(Beginning of PROVIDED MATERIAL)

Definition demo_ledger : memory :=
  match ingest_vda_state (L := memory_ledger) [] demo_message "site1" "r1" "state" (Some [JStr "staff"])
          "2025-01-01T00:00:00+00:00" with
  | Ok (_, m) => m
  | Err _ => []
  end.
Definition demo_rows : list json := mem_records demo_ledger JOURNAL.
Definition demo_graph : list (string * list json) :=
  ok_or [] (scene_graph (L := memory_ledger) demo_ledger "site1" ["staff"; "all"]%string).

Lemma scene_graph_witness : length demo_graph = 1%nat ∧
  ∃ shown, shown = List.filter (λ row, bool_decide (visible "site1" ["staff"; "all"]%string row = Ok true)) demo_rows ∧
    (∀ identity, default [] (assoc identity demo_graph) ≡ₚ observations identity shown) ∧
    (∀ row, row ∈ shown → jget "site" row = Some (JStr "site1") ∧
       ∃ scopes, jget "scopes" row = Some scopes ∧
         ∃ labels, label_strings scopes = Ok labels ∧ ∀ l, l ∈ labels → l ∈ ["staff"; "all"]%string).
Proof.
  split; [vm_compute; reflexivity|].
  apply (scene_graph_layers (L := memory_ledger) demo_ledger "site1" ["staff"; "all"]%string demo_rows demo_graph).
  - vm_compute. reflexivity.
  - vm_compute. reflexivity.
Defined.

(End of PROVIDED MATERIAL)

## WHAT IS REQUIRED
Take the material above and reproduce it word for word.

## REPLY TO THE EXERCISE
Definition demo_ledger : memory :=
  match ingest_vda_state (L := memory_ledger) [] demo_message "site1" "r1" "state" (Some [JStr "staff"])
          "2025-01-01T00:00:00+00:00" with
  | Ok (_, m) => m
  | Err _ => []
  end.
Definition demo_rows : list json := mem_records demo_ledger JOURNAL.
Definition demo_graph : list (string * list json) :=
  ok_or [] (scene_graph (L := memory_ledger) demo_ledger "site1" ["staff"; "all"]%string).

Lemma scene_graph_witness : length demo_graph = 1%nat ∧
  ∃ shown, shown = List.filter (λ row, bool_decide (visible "site1" ["staff"; "all"]%string row = Ok true)) demo_rows ∧
    (∀ identity, default [] (assoc identity demo_graph) ≡ₚ observations identity shown) ∧
    (∀ row, row ∈ shown → jget "site" row = Some (JStr "site1") ∧
       ∃ scopes, jget "scopes" row = Some scopes ∧
         ∃ labels, label_strings scopes = Ok labels ∧ ∀ l, l ∈ labels → l ∈ ["staff"; "all"]%string).
Proof.
  split; [vm_compute; reflexivity|].
  apply (scene_graph_layers (L := memory_ledger) demo_ledger "site1" ["staff"; "all"]%string demo_rows demo_graph).
  - vm_compute. reflexivity.
  - vm_compute. reflexivity.
Defined.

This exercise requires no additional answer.